### TASK DIRECTIONS:
Exactly as written, copy the lines that run from the start of the data below to the line containing "signature : string) (b : Box).", both ends included.

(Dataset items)
Definition sign_scalar_for_path (path : string) (v : json) (cert : option string) (st : SecurityState) : result json :=
  match owner_public_key_for_path path with
  | None => Ok v
  | Some owner =>
      match local_public_key st with
      | None => Err (crypto_error ("writing owned path `" +:+ path +:+ "` requires an authenticated local user"))
      | Some key =>
          if negb (bool_decide (key = owner)) && bool_decide (cert = None)
          then Err (crypto_error ("writing owned path `" +:+ path +:+ "` requires the owner or a valid certificate"))
          else sign_data_value path v cert st
      end
  end.

(** ** Signed synchronization *)

Inductive SecureFrame :=
  | SecurePlain (f : SyncFrame)
  | SecureAuthenticated (claims : AuthClaims) (signer signature : string) (f : SyncFrame)
  | SecureEncrypted (claims : AuthClaims) (signer signature : string) (b : Box).

Definition encode_sync_frame (replica : string) (roots : list string) (f : SyncFrame) (st : SecurityState) : result SecureFrame :=
  match local_user st with
  | None =>
      if require_signed_sync st then Err (crypto_error "signed sync is required but no local user is configured")
      else Ok (SecurePlain f)
  | Some u =>
      let claims := mkClaims (local_alias u) replica roots auth_now in
      let key := public_text (local_identity u) in
      match transport_encryption_key st with
      | Some box =>
          let? b := encrypt_frame box f in
          let? s := sign_payload (local_identity u) (claims, b) in
          Ok (SecureEncrypted claims key (sp_signature s) b)
      | None =>
          let? s := sign_payload (local_identity u) (claims, f) in
          Ok (SecureAuthenticated claims key (sp_signature s) f)
      end
  end.

Definition verify_claims (claims : AuthClaims) (signer : string) (st : SecurityState) : result UserRecord :=
  match trusted_users st !! claim_alias claims with
  | None => Err (crypto_error ("unknown user alias `" +:+ claim_alias claims +:+ "`"))
  | Some u =>
      if negb (bool_decide (user_key u = signer)) then Err (crypto_error ("signer mismatch for alias `" +:+ claim_alias claims +:+ "`"))
      else Ok u
  end.

Definition authorize_roots (u : UserRecord) (claims : AuthClaims) (actual : list string) : result unit :=
  if negb (forallb (λ c, existsb (λ a, bool_decide (a = c)) actual) (claim_roots claims)) && negb (bool_decide (actual = []))
  then Err (crypto_error ("frame for alias `" +:+ claim_alias claims +:+ "` advertised roots " +:+ shown_roots (claim_roots claims)
              +:+ " but carried " +:+ shown_roots actual))
  else if negb (bool_decide (actual = [])) && negb (can_write_roots u actual)
  then Err (crypto_error ("alias `" +:+ claim_alias claims +:+ "` is not authorized for roots " +:+ shown_roots actual))
  else Ok tt.

Definition decode_sync_frame (x : SecureFrame) (st : SecurityState) : result SyncFrame :=
  match x with
  | SecurePlain f =>
      if require_signed_sync st then Err (crypto_error "received unsigned sync frame while signed sync is required") else Ok f
  | SecureAuthenticated claims signer sig f =>
      let? u := verify_claims claims signer st in
      let? pk := parse_key (user_key u) in
      let? _ := verify_payload pk (mkSigned signer sig (claims, f)) in
      let? _ := authorize_roots u claims (roots_for_frame f) in
      Ok f
  | SecureEncrypted claims signer sig b =>
      let? u := verify_claims claims signer st in
      let? pk := parse_key (user_key u) in
      let? _ := verify_payload pk (mkSigned signer sig (claims, b)) in
      match transport_encryption_key st with
      | None => Err (crypto_error "received encrypted sync frame but no transport key is configured")
      | Some box =>
          let? f := decrypt_frame box b in
          let? _ := authorize_roots u claims (roots_for_frame f) in
          Ok f
      end
  end.

(** ** Stored snapshots *)

Inductive StoredSnapshot :=
  | StoredPlain (s : DatabaseSnapshot)
  | StoredEncrypted (alias : option string) (b : Box).

Definition encode_snapshot (s : DatabaseSnapshot) (st : SecurityState) : result StoredSnapshot :=
  match snapshot_encryption_key st with
  | Some k => let? b := encrypt_snapshot k s in Ok (StoredEncrypted (local_alias <$> local_user st) b)
  | None => Ok (StoredPlain s)
  end.

Definition decode_snapshot (x : StoredSnapshot) (st : SecurityState) : result DatabaseSnapshot :=
  match x with
  | StoredPlain s => Ok s
  | StoredEncrypted _ b =>
      match snapshot_encryption_key st with
      | None => Err (crypto_error "received encrypted snapshot but no snapshot key is configured")
      | Some k => decrypt_snapshot k b
      end
  end.

(** [secure_sync_frame] and [decode_secure_sync_frame] of the database. *)
Definition secure_sync_frame (replica : string) (f : SyncFrame) (st : SecurityState) : result SecureFrame :=
  encode_sync_frame replica (roots_for_frame f) f st.
End auth.

(** * What is accepted *)

Section accepted.
Context `{C : Crypto}.

Definition ops_of (f : SyncFrame) : list Operation := match f with FSync _ _ ops => ops | FAck _ _ _ => [] end.

Definition op_root (op : Operation) : string := root_for_node (operation_source_node op).

Lemma operation_roots_one op : operation_roots op = [op_root op].
Proof. unfold operation_roots, op_root, operation_source_node. by destruct (action op). Qed.

Lemma elem_of_push_new l x y : y ∈ push_new l x ↔ y ∈ l ∨ y = x.
Proof. unfold push_new. case_bool_decide; set_solver. Qed.

Lemma elem_of_roots f r : r ∈ roots_for_frame f ↔ ∃ op, op ∈ ops_of f ∧ op_root op = r.
Proof.
  assert (∀ xs l, r ∈ foldl push_new l xs ↔ r ∈ l ∨ r ∈ xs) as Hf.
  { induction xs as [|x xs IH]; intros l; simpl; [set_solver|]. rewrite IH, elem_of_push_new. set_solver. }
  destruct f as [s m ops|s m n]; cbn [roots_for_frame ops_of]; [|set_solver]. unfold roots_for_ops. rewrite Hf, list_elem_of_bind.
  setoid_rewrite operation_roots_one. set_solver.
Qed.

Lemma roots_empty f : roots_for_frame f = [] ↔ ops_of f = [].
Proof.
  split; intros E.
  - destruct (ops_of f) as [|op ops] eqn:Eo; [done|]. assert (op_root op ∈ roots_for_frame f) as Hr
      by (apply elem_of_roots; exists op; rewrite Eo; split; [by left|done]). rewrite E in Hr. by apply not_elem_of_nil in Hr.
  - destruct (roots_for_frame f) as [|r l] eqn:Er; [done|]. assert (r ∈ roots_for_frame f) as (op & Hop & _)%elem_of_roots by (rewrite Er; by left).
    rewrite E in Hop. by apply not_elem_of_nil in Hop.
Qed.

(** A grant to write a root, or any root. *)
Definition may_write (u : UserRecord) (root : string) : Prop :=
  ∃ g, g ∈ user_grants u ∧ grant_write g = true ∧ (grant_root g = "*" ∨ grant_root g = root).

Lemma can_write_spec u roots : can_write_roots u roots = true ↔ ∀ r, r ∈ roots → may_write u r.
Proof.
  unfold can_write_roots. rewrite forallb_forall. setoid_rewrite <-list_elem_of_In. apply forall_proper. intros r.
  rewrite existsb_exists. setoid_rewrite <-list_elem_of_In. unfold may_write, matches_root.
  setoid_rewrite andb_true_iff. setoid_rewrite orb_true_iff. by setoid_rewrite bool_decide_eq_true.
Qed.

Lemma authorize_exact u claims f :
  authorize_roots u claims (roots_for_frame f) = Ok tt ↔
  (∀ op, op ∈ ops_of f → may_write u (op_root op)) ∧
  (ops_of f ≠ [] → ∀ r, r ∈ claim_roots claims → ∃ op, op ∈ ops_of f ∧ op_root op = r).
Proof.
  unfold authorize_roots. rewrite <-roots_empty. destruct (roots_for_frame f) as [|r0 l] eqn:Er.
  - rewrite bool_decide_eq_true_2, andb_false_r by done. cbn [negb andb]. split; [|done]. intros _. split; [|done].
    apply roots_empty in Er. rewrite Er. intros op Hop. by apply not_elem_of_nil in Hop.
  - rewrite <-Er. rewrite (bool_decide_eq_false_2 (roots_for_frame f = [])) by (rewrite Er; done). cbn [negb]. rewrite andb_true_r. cbn [andb].
    assert (forallb (λ c, existsb (λ a, bool_decide (a = c)) (roots_for_frame f)) (claim_roots claims) = true ↔
      ∀ r, r ∈ claim_roots claims → ∃ op, op ∈ ops_of f ∧ op_root op = r) as Hcl.
    { rewrite forallb_forall. setoid_rewrite <-list_elem_of_In. apply forall_proper. intros r. rewrite existsb_exists.
      setoid_rewrite <-list_elem_of_In. setoid_rewrite bool_decide_eq_true. rewrite <-elem_of_roots. naive_solver. }
    pose proof (can_write_spec u (roots_for_frame f)) as Hw.
    assert ((∀ r, r ∈ roots_for_frame f → may_write u r) ↔ ∀ op, op ∈ ops_of f → may_write u (op_root op)) as Hr.
    { setoid_rewrite elem_of_roots. naive_solver. }
    assert (roots_for_frame f ≠ []) as Hne by (by rewrite Er). rewrite <-Hr, <-Hw, <-Hcl.
    destruct (forallb _ _), (can_write_roots _ _); cbn [negb]; naive_solver.
Qed.

(** What makes a signed frame acceptable: its alias is trusted under the key that signed
it, the signature is that key's over the claims and the content, and every operation
lies under a root the user may write. *)
Definition vouched (st : SecurityState) (claims : AuthClaims) (signer sig : string) (signed : result string) (f : SyncFrame) : Prop :=
  ∃ u pk m, trusted_users st !! claim_alias claims = Some u ∧ user_key u = signer ∧ parse_key signer = Ok pk ∧
    signed = Ok m ∧ check_bytes pk m sig = Ok tt ∧
    (∀ op, op ∈ ops_of f → may_write u (op_root op)) ∧
    (ops_of f ≠ [] → ∀ r, r ∈ claim_roots claims → ∃ op, op ∈ ops_of f ∧ op_root op = r).

Lemma ok_unit (r : result unit) : (∃ x, r = Ok x) → r = Ok tt.
Proof. by intros [[] ->]. Qed.

(** A failing check: the left side is an error and the right side contradicts it. *)
Ltac refuse :=
  split; [done|]; let H := fresh in intros H; decompose [ex and] H; simplify_eq; congruence.

(** C19: A synchronization frame is accepted exactly when it is plain and signatures are not
required, or when it is signed, and if sealed can be opened, and the signature vouches
for it: the alias it claims is trusted under the very key that signed claims and content,
every operation lies under a root that user may write, and no root is claimed that no
operation touches. *)
Theorem secure_frame_exact st x f :
  decode_sync_frame x st = Ok f ↔
  match x with
  | SecurePlain g => require_signed_sync st = false ∧ g = f
  | SecureAuthenticated claims signer sig g => g = f ∧ vouched st claims signer sig (to_text (claims, g)) f
  | SecureEncrypted claims signer sig b =>
      (∃ box, transport_encryption_key st = Some box ∧ decrypt_frame box b = Ok f) ∧ vouched st claims signer sig (to_text (claims, b)) f
  end.
Proof.
  destruct x as [g|claims signer sig g|claims signer sig b]; cbn [decode_sync_frame].
  - destruct (require_signed_sync st); naive_solver.
  - unfold vouched, verify_claims, verify_payload. cbn [sp_payload sp_signature].
    destruct (trusted_users st !! claim_alias claims) as [u|]; [|refuse]. case_bool_decide as Ek; cbn [negb]; [|refuse].
    rewrite Ek. destruct (parse_key signer) as [pk|] eqn:Ep; [|refuse]. destruct (to_text (claims, g)) as [m|]; [|refuse].
    destruct (check_bytes pk m sig) as [[]|] eqn:Ec; [|refuse]. pose proof (authorize_exact u claims g) as Ha.
    destruct (authorize_roots u claims (roots_for_frame g)) as [[]|].
    2:{ split; [done|]. intros [-> (u' & pk' & m' & [= <-] & _ & _ & _ & _ & H1 & H2)]. by specialize (proj2 Ha (conj H1 H2)). }
    split; [|by intros [-> _]]. intros [= ->]. destruct (proj1 Ha eq_refl) as [H1 H2]. split; [done|]. exists u, pk, m. done.
  - unfold vouched, verify_claims, verify_payload. cbn [sp_payload sp_signature].
    destruct (trusted_users st !! claim_alias claims) as [u|]; [|refuse]. case_bool_decide as Ek; cbn [negb]; [|refuse].
    rewrite Ek. destruct (parse_key signer) as [pk|] eqn:Ep; [|refuse]. destruct (to_text (claims, b)) as [m|]; [|refuse].
    destruct (check_bytes pk m sig) as [[]|] eqn:Ec; [|refuse]. destruct (transport_encryption_key st) as [box|]; [|refuse].
    destruct (decrypt_frame box b) as [g|] eqn:Ed; [|refuse]. pose proof (authorize_exact u claims g) as Ha.
    destruct (authorize_roots u claims (roots_for_frame g)) as [[]|].
    + split.
      * intros [= ->]. destruct (proj1 Ha eq_refl) as [H1 H2]. split; [eauto|]. exists u, pk, m. done.
      * intros [(box' & [= <-] & E) _]. congruence.
    + split; [done|]. intros [(box' & [= <-] & E) (u' & pk' & m' & [= <-] & _ & _ & _ & _ & H1 & H2)]. rewrite Ed in E. injection E as ->.
      by specialize (proj2 Ha (conj H1 H2)).
Qed.

(** ** Signed values *)

(** A signature that checks under the key it names. *)
Definition genuine `{Serial T} (s : SignedPayload T) : Prop :=
  ∃ pk m, parse_key (sp_signer s) = Ok pk ∧ to_text (sp_payload s) = Ok m ∧ check_bytes pk m (sp_signature s) = Ok tt.

Lemma verify_exact_payload `{Serial T} (s : SignedPayload T) p : verify s = Ok p ↔ p = sp_payload s ∧ genuine s.
Proof.
  unfold verify, verify_payload, genuine. destruct (parse_key (sp_signer s)) as [pk|]; [|refuse].
  destruct (to_text (sp_payload s)) as [m|]; [|refuse]. destruct (check_bytes pk m (sp_signature s)) as [[]|] eqn:E; [|refuse].
  split; [|by intros [-> _]]. intros [= <-]. split; [done|]. exists pk, m. done.
Qed.

(** A certificate the owner signed that lets a writer write a path now. *)
Definition certified (cert owner writer path : string) : Prop :=
  ∃ s, decode_certificate cert = Ok s ∧ sp_signer s = owner ∧ genuine s ∧
    let c := sp_payload s in
    (∀ t, cert_expires c = Some t → (auth_now ≤ t)%Z) ∧ ("*" ∈ certificants c ∨ writer ∈ certificants c) ∧
    matches_certificate_path path (write_policy c) = true ∧
    ∀ p, write_block c = Some p → matches_certificate_path path p = false.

### EXERCISE SOLUTION:
Definition sign_scalar_for_path (path : string) (v : json) (cert : option string) (st : SecurityState) : result json :=
  match owner_public_key_for_path path with
  | None => Ok v
  | Some owner =>
      match local_public_key st with
      | None => Err (crypto_error ("writing owned path `" +:+ path +:+ "` requires an authenticated local user"))
      | Some key =>
          if negb (bool_decide (key = owner)) && bool_decide (cert = None)
          then Err (crypto_error ("writing owned path `" +:+ path +:+ "` requires the owner or a valid certificate"))
          else sign_data_value path v cert st
      end
  end.

(** ** Signed synchronization *)

Inductive SecureFrame :=
  | SecurePlain (f : SyncFrame)
  | SecureAuthenticated (claims : AuthClaims) (signer signature : string) (f : SyncFrame)
  | SecureEncrypted (claims : AuthClaims) (signer signature : string) (b : Box).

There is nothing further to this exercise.